» **PROBLEM DESCRIPTION**
Which lines in the entries below contain the string "SQLite"? Show each of them in full.

[Stored items]
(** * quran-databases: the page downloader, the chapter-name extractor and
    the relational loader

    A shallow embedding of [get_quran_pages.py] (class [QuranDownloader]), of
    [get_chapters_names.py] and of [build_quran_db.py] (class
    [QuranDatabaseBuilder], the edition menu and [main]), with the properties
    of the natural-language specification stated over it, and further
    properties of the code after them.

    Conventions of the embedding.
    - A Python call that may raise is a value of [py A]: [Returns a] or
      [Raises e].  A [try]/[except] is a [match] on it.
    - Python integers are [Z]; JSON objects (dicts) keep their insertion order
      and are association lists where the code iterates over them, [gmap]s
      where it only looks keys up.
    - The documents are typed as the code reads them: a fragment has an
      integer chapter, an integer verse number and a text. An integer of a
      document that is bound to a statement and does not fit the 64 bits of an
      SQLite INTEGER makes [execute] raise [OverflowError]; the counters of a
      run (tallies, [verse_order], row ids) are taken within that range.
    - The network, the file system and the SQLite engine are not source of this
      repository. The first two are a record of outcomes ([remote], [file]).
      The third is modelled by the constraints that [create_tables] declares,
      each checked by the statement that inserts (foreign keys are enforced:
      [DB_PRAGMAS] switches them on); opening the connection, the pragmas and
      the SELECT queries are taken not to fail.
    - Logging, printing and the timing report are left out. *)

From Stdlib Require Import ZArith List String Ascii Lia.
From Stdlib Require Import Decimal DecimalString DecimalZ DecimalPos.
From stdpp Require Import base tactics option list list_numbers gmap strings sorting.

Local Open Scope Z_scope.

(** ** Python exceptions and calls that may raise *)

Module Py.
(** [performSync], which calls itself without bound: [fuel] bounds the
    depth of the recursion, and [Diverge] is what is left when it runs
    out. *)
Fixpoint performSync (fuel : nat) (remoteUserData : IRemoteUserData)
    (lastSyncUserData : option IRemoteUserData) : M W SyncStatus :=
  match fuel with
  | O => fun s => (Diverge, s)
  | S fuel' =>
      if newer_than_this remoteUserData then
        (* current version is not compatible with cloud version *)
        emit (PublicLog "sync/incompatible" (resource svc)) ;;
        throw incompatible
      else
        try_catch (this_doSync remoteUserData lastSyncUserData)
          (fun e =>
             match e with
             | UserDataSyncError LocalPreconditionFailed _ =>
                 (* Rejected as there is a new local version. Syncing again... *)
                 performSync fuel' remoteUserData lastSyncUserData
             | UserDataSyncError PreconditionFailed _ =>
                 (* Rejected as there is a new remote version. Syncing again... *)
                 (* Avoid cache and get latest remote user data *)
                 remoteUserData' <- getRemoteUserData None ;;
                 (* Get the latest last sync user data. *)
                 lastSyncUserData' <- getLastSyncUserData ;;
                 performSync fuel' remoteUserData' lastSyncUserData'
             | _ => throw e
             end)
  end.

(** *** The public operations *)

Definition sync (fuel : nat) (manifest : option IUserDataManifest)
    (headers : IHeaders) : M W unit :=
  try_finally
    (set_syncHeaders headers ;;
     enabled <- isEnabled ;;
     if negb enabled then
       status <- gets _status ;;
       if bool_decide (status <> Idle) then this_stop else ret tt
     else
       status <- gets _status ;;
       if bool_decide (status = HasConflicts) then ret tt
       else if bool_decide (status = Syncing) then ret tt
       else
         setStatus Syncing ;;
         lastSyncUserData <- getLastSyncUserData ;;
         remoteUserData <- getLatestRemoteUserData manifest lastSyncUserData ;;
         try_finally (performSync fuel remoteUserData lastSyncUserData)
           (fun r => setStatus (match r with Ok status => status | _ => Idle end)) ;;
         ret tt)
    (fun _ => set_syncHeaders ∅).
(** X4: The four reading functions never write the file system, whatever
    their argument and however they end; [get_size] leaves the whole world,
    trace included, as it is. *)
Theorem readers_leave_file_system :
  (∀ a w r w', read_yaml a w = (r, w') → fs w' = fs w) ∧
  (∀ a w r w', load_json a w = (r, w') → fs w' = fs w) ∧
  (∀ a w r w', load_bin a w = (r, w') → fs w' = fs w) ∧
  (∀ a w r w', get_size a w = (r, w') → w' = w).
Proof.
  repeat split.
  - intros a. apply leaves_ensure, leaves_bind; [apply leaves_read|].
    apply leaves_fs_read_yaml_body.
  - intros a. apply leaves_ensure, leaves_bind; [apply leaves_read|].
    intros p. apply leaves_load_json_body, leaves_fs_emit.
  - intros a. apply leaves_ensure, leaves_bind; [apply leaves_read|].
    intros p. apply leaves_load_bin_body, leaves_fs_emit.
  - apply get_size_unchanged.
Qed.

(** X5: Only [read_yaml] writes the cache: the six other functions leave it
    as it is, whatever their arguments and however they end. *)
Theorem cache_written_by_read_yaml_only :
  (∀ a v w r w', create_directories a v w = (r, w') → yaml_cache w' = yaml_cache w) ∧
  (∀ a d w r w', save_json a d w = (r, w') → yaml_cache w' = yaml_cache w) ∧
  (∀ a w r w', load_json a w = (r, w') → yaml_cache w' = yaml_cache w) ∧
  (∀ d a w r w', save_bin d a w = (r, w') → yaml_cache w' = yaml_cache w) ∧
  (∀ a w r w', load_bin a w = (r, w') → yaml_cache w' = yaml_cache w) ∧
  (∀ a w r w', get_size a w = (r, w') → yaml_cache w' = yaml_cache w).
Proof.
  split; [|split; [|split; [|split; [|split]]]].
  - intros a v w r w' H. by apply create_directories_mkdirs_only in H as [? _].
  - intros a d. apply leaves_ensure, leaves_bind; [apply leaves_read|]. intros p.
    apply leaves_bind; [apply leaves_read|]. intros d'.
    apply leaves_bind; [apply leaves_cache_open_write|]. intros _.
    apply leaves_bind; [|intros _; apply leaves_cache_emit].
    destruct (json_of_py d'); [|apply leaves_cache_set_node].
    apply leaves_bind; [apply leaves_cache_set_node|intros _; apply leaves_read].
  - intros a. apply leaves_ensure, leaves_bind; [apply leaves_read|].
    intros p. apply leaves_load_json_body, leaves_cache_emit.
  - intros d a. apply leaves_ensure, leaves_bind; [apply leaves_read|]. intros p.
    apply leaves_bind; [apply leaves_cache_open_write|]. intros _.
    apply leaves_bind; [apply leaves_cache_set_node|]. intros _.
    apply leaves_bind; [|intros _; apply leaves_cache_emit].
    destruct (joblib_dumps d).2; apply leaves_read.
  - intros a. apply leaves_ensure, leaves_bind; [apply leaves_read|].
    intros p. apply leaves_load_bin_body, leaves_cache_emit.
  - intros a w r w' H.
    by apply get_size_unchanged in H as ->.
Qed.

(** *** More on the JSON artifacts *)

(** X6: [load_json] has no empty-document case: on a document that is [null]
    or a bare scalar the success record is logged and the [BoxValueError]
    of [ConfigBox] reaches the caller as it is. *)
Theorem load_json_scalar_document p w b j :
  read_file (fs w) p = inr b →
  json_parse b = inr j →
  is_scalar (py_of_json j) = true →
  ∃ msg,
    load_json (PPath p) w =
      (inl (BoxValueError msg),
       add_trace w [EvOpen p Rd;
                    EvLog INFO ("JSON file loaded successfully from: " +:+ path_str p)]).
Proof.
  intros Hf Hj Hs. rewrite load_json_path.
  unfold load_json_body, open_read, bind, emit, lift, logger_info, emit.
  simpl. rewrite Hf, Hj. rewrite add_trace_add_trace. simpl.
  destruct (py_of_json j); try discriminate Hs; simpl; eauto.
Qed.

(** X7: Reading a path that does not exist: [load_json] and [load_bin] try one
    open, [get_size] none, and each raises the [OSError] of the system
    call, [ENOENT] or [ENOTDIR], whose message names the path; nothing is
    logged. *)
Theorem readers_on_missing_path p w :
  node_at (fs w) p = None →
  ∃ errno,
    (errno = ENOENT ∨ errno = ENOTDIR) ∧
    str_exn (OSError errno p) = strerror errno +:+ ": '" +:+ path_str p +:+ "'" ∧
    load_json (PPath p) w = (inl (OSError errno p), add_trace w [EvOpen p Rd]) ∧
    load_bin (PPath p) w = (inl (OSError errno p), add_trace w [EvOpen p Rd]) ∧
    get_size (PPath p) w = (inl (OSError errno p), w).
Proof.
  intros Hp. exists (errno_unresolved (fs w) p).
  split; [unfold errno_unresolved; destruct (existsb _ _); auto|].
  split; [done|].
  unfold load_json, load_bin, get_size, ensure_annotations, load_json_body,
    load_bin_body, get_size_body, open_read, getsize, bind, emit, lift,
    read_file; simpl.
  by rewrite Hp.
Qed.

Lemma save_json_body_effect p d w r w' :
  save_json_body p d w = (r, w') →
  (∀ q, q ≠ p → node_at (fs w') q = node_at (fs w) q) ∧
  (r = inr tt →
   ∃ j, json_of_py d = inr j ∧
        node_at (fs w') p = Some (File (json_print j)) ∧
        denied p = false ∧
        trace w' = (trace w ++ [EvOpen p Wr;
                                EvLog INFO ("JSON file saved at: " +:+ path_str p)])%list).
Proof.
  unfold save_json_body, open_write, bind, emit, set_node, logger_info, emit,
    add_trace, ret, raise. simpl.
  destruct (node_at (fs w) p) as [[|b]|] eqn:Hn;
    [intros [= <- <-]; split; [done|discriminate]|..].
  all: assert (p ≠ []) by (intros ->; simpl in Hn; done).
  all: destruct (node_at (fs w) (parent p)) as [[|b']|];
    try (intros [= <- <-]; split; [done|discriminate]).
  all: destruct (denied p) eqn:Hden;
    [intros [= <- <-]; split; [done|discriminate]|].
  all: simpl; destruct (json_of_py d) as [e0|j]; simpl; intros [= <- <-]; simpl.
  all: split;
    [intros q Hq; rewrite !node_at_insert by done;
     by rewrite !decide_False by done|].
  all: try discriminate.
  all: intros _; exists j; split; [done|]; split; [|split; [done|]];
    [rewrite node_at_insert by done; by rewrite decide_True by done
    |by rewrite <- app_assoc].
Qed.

...

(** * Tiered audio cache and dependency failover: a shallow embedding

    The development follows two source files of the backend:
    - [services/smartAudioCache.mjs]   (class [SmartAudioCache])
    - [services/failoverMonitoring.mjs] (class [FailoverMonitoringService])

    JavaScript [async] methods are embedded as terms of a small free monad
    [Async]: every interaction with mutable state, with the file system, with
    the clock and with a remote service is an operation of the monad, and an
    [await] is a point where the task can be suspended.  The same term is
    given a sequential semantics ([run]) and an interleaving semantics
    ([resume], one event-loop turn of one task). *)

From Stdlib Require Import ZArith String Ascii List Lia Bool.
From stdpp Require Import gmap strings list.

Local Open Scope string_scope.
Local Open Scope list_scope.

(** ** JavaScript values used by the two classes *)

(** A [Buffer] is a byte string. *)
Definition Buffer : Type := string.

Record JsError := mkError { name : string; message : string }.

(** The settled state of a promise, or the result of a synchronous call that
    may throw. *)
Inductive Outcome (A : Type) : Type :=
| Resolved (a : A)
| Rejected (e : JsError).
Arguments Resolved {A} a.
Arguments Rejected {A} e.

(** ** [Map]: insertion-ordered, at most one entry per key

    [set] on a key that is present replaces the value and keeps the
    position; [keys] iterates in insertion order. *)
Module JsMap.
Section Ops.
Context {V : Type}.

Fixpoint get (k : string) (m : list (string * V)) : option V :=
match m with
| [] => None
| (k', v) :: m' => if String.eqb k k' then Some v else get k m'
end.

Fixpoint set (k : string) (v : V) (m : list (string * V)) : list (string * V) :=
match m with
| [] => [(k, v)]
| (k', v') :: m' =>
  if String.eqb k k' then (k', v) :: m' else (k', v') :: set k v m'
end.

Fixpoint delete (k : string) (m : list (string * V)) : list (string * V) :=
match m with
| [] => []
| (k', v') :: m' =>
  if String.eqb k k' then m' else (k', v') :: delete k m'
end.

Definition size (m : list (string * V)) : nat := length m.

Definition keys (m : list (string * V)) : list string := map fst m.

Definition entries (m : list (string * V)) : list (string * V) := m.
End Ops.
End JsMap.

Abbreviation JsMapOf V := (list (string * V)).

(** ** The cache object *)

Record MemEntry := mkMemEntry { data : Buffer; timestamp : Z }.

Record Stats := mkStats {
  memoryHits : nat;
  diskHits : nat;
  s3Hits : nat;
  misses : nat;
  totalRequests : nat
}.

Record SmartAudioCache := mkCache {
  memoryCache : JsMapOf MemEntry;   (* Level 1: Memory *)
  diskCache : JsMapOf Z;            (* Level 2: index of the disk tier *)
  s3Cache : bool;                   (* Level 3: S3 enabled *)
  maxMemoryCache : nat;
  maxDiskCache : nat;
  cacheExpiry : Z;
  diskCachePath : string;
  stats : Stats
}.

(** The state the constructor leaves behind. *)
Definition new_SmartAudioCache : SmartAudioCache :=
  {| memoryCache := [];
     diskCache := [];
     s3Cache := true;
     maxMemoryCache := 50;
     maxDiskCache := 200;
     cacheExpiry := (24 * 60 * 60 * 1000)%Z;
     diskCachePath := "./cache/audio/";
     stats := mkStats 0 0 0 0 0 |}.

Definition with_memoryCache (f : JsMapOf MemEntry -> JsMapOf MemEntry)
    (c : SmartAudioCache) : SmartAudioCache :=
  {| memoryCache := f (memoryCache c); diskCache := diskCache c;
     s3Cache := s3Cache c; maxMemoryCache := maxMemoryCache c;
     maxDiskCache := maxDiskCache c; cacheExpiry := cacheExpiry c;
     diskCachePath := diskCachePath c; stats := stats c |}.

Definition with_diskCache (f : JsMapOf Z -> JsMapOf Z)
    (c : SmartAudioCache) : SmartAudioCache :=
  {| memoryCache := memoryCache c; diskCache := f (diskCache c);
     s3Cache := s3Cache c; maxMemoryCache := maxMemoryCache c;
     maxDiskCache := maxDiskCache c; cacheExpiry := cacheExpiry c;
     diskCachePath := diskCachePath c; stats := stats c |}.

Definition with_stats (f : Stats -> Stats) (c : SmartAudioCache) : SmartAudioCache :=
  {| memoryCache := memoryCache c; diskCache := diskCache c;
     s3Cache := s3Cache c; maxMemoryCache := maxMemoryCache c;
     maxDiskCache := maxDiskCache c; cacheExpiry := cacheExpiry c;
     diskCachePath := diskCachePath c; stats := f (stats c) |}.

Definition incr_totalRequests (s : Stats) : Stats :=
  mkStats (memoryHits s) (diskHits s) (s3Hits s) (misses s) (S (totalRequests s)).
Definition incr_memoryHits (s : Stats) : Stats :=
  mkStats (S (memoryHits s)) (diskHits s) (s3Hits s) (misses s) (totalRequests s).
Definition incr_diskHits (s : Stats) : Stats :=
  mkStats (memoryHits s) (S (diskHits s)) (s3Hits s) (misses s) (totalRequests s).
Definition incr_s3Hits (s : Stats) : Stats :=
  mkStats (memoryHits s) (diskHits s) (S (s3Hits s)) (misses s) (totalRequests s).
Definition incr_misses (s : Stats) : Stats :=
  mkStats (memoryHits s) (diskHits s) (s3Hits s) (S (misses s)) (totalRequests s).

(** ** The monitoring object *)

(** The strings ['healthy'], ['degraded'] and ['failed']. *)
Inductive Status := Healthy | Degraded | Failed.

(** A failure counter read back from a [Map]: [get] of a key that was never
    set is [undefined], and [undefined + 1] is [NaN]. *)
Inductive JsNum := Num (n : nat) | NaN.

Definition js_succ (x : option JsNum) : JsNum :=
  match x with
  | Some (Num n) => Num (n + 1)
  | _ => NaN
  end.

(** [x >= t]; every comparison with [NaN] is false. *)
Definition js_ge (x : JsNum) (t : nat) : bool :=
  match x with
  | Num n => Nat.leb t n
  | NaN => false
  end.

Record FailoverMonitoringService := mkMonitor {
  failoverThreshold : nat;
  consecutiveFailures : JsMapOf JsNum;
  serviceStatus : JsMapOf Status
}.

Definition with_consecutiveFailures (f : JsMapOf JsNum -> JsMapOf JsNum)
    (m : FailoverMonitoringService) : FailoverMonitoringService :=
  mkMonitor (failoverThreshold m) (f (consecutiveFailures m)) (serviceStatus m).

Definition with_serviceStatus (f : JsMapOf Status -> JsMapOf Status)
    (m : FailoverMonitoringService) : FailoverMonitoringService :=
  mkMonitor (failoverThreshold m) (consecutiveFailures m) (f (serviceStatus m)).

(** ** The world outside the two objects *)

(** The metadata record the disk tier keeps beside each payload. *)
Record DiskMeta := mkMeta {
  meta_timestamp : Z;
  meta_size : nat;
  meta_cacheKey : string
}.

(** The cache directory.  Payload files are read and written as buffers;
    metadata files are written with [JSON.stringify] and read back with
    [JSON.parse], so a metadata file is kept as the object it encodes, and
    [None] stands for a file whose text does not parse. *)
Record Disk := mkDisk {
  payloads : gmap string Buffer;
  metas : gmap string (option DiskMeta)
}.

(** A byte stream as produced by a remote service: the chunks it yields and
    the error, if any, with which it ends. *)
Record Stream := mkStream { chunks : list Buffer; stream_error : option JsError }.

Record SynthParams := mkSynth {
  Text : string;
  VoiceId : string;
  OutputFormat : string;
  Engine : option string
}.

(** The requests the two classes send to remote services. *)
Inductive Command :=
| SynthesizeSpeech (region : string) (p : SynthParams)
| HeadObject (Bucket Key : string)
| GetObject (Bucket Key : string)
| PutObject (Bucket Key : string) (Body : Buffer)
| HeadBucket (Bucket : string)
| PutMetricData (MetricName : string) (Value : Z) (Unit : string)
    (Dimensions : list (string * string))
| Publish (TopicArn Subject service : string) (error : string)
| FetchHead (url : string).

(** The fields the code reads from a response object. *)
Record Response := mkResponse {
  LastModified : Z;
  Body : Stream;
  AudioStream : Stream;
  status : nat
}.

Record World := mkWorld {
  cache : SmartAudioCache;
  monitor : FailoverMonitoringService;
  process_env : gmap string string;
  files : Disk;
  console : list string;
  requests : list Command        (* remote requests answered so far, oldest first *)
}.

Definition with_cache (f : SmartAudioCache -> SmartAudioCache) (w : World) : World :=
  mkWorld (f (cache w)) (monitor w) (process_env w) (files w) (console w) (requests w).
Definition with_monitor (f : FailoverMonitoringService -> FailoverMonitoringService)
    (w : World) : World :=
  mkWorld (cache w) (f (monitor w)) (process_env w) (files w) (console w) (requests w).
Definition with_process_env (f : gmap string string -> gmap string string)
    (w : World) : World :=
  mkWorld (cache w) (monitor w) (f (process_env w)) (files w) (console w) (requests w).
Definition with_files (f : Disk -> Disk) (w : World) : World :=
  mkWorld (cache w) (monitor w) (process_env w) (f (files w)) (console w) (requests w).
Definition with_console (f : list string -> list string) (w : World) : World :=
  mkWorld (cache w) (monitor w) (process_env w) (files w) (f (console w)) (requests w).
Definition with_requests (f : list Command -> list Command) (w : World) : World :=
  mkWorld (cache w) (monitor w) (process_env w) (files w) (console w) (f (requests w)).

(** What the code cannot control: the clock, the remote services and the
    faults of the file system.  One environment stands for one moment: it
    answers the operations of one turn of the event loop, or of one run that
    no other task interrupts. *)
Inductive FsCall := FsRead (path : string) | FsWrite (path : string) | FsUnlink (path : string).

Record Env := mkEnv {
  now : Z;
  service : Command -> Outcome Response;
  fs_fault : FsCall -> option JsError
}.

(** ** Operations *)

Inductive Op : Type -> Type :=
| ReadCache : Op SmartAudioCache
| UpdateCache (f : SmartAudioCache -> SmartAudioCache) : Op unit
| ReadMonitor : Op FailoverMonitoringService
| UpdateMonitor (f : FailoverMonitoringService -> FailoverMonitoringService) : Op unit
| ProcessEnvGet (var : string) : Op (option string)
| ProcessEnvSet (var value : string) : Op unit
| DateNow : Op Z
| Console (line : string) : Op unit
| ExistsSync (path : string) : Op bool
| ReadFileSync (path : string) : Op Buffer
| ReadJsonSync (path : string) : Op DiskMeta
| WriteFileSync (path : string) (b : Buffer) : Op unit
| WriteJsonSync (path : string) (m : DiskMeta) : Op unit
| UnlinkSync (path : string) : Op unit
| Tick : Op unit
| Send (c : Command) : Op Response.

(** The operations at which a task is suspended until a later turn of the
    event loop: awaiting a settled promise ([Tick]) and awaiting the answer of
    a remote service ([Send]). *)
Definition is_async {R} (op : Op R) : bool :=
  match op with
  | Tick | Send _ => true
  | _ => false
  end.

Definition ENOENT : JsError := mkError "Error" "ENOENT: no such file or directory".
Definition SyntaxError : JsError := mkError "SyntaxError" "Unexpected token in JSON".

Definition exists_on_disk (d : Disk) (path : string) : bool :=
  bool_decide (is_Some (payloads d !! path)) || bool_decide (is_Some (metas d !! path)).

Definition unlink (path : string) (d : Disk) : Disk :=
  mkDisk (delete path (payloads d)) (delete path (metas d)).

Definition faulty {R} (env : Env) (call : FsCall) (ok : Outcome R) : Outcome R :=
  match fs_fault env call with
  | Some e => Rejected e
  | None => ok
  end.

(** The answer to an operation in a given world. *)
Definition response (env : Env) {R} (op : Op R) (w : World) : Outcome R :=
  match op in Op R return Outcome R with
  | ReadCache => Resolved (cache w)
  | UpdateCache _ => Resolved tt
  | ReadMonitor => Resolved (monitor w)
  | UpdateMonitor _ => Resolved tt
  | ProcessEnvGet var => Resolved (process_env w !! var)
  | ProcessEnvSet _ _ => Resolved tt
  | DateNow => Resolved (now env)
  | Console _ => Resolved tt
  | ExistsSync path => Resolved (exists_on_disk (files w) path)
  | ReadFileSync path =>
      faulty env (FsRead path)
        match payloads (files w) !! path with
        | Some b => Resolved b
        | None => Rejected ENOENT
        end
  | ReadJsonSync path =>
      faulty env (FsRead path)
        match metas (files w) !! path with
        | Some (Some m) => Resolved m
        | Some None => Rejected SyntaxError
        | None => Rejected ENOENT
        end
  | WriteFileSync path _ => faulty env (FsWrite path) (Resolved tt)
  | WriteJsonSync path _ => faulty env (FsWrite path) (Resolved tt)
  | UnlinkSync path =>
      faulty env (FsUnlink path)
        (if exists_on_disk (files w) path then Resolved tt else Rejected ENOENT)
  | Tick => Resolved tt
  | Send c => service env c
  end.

» **RESPONSE AREA**
      SQLite INTEGER makes [execute] raise [OverflowError]; the counters of a
    - The network, the file system and the SQLite engine are not source of this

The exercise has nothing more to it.